> [Instructions to follow] Among the entries below, find the line with "(* ===== verification/Zmq.v ===== *)", then quote it and each following line up to and including the line with "table, principal propagation", and nothing else.

[Records from a collection]

Start of Block

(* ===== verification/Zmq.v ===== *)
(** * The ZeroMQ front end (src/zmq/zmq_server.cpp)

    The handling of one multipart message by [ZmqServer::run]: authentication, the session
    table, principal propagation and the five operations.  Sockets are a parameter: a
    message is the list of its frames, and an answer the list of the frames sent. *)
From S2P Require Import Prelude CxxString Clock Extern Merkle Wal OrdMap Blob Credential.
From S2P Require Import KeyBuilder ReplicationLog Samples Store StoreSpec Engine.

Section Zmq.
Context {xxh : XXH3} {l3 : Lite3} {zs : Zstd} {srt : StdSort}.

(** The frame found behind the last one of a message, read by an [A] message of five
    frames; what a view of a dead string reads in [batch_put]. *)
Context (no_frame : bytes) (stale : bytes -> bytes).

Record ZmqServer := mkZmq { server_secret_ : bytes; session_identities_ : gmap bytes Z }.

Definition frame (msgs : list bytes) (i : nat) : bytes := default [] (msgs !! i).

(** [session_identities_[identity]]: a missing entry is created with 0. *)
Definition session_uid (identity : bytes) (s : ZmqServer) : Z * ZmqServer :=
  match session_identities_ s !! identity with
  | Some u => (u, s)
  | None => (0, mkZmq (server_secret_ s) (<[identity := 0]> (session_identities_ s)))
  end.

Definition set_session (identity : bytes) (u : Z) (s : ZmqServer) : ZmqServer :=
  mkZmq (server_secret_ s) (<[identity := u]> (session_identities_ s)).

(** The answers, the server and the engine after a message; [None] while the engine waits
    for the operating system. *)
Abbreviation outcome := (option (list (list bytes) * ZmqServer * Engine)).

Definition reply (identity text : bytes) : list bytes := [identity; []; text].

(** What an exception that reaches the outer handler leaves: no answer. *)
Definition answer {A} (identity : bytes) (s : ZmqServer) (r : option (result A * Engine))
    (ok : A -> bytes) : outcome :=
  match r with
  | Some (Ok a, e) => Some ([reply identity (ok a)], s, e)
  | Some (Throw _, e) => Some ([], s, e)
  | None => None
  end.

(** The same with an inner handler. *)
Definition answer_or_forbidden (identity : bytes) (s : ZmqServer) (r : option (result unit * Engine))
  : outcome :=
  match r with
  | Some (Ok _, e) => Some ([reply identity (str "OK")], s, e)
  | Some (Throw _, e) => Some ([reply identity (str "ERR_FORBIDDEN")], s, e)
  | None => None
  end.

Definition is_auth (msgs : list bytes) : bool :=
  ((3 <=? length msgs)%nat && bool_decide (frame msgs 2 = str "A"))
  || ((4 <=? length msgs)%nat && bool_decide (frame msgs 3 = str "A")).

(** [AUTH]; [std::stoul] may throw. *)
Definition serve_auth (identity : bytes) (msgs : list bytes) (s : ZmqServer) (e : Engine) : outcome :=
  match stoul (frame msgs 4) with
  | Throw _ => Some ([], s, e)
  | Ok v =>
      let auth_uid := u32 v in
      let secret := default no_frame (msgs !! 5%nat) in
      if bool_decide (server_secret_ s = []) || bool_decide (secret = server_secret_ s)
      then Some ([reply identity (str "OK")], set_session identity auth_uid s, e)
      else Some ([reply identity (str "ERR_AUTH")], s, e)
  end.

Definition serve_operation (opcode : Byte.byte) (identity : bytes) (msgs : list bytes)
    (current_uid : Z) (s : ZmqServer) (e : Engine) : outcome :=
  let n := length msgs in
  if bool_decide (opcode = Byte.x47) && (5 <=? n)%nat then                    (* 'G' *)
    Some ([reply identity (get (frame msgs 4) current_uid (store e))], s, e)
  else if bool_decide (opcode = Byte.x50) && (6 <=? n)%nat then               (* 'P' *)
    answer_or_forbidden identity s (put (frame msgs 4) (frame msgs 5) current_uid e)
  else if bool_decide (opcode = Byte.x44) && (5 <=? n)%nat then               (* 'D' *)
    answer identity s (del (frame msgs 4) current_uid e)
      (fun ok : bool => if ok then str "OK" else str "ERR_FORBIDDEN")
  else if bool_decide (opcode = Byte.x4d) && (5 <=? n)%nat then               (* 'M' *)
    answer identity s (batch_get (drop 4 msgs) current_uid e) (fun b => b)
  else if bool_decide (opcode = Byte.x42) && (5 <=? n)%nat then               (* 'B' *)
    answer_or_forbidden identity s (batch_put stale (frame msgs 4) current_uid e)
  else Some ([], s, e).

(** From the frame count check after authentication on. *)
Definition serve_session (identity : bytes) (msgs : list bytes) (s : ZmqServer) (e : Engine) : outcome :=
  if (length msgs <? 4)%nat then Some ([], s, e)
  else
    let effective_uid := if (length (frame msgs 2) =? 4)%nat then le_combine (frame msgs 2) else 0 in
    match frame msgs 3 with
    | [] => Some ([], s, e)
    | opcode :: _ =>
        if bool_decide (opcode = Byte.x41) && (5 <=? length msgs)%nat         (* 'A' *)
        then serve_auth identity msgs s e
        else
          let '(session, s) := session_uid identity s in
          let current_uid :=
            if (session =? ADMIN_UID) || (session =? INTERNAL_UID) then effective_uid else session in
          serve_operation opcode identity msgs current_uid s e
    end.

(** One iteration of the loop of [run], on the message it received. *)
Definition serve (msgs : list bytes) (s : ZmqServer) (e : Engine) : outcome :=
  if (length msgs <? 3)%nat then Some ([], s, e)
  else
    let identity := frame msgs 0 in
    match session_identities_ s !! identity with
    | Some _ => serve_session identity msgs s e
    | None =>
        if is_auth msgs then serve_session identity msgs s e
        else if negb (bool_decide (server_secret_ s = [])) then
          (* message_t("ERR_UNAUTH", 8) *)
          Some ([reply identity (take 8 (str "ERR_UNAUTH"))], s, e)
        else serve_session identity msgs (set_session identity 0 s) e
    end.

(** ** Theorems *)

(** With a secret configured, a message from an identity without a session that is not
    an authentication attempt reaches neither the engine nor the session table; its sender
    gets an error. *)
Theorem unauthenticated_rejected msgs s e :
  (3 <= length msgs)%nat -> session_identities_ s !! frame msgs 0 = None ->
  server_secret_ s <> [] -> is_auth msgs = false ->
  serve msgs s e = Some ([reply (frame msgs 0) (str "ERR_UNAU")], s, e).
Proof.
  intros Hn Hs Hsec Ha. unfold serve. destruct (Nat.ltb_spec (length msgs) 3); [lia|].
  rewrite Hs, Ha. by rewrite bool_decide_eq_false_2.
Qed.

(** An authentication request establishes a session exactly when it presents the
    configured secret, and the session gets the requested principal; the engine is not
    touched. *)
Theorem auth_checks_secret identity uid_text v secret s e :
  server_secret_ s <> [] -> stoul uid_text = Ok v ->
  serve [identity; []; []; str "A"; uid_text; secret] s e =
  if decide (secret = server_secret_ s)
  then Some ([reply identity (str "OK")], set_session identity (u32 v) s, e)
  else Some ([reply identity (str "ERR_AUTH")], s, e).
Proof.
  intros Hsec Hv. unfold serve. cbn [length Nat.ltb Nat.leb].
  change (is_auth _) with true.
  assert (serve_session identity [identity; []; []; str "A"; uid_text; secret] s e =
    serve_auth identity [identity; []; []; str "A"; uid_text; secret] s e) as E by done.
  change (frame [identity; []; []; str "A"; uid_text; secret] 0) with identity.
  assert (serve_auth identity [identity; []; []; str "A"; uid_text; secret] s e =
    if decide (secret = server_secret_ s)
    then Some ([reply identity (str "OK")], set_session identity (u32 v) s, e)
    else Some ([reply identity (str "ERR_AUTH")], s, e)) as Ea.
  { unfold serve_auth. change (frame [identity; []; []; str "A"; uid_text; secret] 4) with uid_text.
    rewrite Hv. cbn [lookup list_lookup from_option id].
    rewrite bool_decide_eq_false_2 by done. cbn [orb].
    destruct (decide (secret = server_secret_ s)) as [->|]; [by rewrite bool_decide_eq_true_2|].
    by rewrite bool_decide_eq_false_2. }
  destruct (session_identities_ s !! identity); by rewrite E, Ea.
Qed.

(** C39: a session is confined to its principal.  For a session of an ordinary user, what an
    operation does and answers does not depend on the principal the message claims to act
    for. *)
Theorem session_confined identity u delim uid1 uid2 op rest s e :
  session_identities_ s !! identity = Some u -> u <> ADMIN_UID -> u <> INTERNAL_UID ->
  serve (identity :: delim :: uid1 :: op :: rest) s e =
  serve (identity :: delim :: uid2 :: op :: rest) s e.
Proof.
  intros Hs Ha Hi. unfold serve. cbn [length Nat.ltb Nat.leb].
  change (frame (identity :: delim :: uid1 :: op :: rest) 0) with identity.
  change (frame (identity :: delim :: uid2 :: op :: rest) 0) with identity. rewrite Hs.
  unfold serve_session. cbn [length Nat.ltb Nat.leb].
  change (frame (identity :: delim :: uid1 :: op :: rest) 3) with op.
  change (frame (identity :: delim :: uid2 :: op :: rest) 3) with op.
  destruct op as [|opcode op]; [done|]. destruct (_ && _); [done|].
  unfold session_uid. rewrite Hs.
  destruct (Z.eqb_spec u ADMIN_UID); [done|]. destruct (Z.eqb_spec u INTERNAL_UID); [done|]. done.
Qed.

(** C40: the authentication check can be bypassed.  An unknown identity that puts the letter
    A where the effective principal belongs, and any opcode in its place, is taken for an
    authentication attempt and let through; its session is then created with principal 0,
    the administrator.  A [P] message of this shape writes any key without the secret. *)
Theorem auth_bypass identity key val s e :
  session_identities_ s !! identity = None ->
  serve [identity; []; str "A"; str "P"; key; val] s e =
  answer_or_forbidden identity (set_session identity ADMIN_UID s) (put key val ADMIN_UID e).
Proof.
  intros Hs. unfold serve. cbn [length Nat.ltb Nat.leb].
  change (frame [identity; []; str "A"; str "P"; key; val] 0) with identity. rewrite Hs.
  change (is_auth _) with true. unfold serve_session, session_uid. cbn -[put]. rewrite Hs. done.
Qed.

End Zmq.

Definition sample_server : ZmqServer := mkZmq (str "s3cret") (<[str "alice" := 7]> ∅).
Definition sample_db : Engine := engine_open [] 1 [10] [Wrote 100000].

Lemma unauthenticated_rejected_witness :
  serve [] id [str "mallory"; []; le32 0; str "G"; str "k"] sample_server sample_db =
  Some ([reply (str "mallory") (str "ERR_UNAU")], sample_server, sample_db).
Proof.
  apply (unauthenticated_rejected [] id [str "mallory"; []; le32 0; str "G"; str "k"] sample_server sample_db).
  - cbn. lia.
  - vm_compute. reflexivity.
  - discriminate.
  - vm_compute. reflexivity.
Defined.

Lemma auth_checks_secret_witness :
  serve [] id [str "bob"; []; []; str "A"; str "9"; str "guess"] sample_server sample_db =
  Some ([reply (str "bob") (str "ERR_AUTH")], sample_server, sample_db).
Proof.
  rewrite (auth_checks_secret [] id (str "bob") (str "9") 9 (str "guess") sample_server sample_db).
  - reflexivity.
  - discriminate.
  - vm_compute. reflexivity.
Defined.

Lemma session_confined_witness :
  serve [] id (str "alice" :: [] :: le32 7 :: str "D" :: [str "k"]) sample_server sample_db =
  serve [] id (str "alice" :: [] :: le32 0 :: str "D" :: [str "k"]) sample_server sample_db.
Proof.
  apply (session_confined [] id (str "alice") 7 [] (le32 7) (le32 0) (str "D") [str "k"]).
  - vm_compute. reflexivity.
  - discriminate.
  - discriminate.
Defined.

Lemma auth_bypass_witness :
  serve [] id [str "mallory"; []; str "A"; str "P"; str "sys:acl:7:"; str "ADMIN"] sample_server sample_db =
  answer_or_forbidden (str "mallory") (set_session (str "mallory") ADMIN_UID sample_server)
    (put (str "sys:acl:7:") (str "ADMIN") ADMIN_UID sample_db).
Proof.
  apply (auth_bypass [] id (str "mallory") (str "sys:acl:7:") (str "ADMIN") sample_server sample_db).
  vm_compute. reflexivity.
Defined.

End of Block
Start of Block

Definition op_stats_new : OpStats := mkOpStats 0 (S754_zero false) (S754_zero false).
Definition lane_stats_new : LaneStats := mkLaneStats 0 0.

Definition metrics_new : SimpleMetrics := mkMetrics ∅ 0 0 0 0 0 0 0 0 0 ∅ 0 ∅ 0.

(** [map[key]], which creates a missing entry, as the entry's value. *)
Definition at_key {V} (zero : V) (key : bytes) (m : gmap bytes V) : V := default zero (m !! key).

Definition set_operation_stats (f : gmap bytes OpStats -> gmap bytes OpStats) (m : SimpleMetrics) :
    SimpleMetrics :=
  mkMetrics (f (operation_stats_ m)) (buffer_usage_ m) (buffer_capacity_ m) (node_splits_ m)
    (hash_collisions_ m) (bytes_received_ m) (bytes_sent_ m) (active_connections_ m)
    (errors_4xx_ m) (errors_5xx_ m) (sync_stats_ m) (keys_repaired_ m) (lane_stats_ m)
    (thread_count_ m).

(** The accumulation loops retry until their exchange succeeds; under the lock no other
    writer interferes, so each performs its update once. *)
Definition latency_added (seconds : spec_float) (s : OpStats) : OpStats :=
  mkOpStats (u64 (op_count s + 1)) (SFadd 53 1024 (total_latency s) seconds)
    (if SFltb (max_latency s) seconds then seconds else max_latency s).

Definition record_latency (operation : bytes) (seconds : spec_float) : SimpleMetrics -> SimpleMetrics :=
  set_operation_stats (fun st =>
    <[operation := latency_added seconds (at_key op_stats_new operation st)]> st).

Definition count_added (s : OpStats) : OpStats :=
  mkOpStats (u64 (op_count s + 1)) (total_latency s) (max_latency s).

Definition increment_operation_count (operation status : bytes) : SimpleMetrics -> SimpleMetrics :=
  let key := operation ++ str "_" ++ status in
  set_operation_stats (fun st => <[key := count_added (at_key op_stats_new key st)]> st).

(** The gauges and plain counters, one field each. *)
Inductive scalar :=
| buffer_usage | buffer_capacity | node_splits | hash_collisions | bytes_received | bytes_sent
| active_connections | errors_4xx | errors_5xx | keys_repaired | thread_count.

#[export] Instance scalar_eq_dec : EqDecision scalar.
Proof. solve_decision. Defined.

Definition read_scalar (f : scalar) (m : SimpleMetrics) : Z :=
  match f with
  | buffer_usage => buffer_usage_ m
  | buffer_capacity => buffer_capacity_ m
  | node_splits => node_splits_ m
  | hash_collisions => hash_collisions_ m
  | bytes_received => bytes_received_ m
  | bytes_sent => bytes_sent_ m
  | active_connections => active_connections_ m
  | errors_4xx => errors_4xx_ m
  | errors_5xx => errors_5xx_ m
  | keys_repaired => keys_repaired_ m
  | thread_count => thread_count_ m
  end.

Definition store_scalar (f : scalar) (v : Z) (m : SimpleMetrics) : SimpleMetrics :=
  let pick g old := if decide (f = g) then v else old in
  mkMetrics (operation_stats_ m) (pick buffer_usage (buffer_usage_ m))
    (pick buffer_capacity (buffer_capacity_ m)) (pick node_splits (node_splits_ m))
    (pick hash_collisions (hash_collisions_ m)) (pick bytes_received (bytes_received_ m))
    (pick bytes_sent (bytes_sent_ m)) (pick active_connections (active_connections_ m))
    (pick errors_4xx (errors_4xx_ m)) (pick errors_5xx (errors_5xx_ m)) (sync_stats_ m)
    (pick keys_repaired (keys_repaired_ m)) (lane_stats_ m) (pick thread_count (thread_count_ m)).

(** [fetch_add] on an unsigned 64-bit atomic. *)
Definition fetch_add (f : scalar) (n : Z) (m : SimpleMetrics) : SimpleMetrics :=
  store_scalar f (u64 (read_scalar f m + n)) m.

End of Block
Start of Block

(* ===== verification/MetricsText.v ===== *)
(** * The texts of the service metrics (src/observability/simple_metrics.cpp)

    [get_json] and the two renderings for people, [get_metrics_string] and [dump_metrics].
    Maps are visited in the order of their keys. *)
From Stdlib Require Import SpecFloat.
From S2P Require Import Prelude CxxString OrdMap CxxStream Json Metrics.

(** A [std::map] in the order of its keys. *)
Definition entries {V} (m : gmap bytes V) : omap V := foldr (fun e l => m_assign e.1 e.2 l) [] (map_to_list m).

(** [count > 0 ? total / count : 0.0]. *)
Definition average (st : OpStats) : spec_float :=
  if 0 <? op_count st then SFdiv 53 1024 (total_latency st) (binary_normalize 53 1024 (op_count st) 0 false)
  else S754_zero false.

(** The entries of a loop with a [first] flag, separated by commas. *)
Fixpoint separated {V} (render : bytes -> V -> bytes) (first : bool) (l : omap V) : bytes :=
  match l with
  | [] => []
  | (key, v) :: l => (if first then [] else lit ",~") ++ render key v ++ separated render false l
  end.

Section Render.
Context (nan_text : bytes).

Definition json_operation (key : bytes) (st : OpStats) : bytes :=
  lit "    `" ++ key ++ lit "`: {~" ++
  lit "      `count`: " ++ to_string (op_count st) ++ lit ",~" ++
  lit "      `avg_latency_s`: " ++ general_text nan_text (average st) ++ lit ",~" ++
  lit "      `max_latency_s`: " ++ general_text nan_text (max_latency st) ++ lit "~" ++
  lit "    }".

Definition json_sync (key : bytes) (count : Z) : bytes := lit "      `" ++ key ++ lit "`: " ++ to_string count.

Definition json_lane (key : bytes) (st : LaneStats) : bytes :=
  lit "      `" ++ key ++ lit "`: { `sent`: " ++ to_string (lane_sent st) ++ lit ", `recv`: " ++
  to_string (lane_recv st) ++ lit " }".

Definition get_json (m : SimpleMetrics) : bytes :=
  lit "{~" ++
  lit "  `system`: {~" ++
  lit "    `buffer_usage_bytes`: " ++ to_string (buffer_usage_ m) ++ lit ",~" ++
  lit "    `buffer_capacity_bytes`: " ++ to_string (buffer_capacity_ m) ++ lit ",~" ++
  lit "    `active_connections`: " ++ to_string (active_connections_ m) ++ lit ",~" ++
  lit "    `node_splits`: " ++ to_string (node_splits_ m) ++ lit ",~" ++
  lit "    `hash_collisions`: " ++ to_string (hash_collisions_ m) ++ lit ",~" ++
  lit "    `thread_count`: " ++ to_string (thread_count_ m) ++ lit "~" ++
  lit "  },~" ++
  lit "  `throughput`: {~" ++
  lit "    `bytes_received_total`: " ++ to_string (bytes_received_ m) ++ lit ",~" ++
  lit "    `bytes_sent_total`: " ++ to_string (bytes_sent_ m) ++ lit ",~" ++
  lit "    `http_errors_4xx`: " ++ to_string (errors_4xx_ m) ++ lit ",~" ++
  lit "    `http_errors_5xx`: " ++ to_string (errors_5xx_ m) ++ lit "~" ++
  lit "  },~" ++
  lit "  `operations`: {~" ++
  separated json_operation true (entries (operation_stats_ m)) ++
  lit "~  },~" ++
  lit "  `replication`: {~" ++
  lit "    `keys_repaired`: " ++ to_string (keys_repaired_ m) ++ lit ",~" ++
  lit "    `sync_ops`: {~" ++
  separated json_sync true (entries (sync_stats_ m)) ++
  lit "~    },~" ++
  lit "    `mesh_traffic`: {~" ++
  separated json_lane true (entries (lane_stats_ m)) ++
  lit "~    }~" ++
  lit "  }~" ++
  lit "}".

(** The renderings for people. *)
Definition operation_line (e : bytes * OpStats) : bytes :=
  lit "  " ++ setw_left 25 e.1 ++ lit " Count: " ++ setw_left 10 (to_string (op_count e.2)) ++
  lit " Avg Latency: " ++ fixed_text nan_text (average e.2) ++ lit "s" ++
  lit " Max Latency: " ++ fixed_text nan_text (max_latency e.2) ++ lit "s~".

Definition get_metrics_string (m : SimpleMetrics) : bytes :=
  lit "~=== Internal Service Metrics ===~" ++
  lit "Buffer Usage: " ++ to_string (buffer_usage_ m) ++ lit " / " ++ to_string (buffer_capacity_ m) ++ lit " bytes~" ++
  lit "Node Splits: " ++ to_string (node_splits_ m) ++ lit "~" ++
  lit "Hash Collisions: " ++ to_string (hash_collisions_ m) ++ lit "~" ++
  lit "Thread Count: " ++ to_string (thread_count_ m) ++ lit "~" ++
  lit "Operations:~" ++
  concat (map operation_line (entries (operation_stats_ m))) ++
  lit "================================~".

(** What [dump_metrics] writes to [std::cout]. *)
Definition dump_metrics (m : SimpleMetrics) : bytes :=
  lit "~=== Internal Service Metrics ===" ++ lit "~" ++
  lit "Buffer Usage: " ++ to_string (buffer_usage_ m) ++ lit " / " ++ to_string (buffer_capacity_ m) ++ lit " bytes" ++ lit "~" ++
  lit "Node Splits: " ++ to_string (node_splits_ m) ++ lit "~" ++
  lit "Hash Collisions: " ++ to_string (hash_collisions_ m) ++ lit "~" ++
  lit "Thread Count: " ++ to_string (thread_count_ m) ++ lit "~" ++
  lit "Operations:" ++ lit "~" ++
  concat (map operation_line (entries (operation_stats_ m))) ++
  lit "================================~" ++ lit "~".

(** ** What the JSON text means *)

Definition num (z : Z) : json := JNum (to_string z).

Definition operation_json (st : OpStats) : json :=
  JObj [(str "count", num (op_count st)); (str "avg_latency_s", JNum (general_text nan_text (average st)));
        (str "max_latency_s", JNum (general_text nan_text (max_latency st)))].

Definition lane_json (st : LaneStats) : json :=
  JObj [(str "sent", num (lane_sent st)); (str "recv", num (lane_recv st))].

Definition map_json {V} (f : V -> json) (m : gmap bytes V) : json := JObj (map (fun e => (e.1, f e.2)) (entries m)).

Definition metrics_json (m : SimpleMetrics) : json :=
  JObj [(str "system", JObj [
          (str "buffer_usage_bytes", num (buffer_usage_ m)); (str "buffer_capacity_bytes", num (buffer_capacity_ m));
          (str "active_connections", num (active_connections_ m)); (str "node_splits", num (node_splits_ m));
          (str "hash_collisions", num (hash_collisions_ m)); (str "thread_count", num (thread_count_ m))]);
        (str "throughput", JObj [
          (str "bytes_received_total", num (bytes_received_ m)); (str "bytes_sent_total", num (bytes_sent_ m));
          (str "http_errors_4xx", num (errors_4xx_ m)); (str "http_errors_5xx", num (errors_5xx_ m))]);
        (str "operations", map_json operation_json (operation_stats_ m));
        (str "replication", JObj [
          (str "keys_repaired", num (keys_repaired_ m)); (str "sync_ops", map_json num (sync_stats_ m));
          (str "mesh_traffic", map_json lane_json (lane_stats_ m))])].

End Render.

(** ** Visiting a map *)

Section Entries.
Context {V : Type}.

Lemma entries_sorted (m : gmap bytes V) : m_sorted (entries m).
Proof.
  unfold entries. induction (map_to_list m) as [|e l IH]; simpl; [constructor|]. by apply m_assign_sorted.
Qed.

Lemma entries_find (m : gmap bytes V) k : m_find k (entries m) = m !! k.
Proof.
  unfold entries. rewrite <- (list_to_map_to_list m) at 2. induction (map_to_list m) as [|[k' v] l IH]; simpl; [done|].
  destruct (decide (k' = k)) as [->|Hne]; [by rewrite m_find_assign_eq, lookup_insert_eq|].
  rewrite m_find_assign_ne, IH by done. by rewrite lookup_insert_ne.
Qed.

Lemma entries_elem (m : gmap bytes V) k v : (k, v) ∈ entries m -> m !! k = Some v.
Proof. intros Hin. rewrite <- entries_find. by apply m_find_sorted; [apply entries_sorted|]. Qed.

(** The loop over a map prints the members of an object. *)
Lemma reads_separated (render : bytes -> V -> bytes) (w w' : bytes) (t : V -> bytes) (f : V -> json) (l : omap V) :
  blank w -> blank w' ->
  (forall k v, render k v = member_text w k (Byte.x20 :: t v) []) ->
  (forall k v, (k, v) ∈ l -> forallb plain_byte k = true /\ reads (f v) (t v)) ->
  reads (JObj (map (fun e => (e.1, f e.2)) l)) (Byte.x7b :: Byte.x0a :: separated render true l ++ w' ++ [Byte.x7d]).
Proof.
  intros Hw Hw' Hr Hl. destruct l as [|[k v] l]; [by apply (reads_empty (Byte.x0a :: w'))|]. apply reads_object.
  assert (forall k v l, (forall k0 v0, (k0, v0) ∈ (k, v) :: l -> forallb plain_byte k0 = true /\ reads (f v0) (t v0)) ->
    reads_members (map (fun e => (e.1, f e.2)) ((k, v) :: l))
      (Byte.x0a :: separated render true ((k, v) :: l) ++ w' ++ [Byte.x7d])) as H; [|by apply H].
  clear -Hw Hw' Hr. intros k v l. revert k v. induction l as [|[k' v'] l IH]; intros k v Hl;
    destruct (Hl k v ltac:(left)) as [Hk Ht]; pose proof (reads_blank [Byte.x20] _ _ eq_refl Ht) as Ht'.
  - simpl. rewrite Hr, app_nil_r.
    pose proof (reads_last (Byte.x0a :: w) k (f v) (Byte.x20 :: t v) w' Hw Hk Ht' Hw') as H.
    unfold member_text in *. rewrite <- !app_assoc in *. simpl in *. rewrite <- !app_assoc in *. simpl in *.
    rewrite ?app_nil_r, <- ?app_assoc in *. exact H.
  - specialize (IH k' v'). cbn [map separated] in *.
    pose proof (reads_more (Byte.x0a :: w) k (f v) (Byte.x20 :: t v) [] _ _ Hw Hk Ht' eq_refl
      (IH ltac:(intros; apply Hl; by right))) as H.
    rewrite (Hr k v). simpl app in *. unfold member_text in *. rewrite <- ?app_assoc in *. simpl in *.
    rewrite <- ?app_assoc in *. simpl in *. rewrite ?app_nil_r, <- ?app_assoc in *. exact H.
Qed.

End of Block

> [Exercise solution]
(* ===== verification/Zmq.v ===== *)
(** * The ZeroMQ front end (src/zmq/zmq_server.cpp)

    The handling of one multipart message by [ZmqServer::run]: authentication, the session
    table, principal propagation and the five operations.  Sockets are a parameter: a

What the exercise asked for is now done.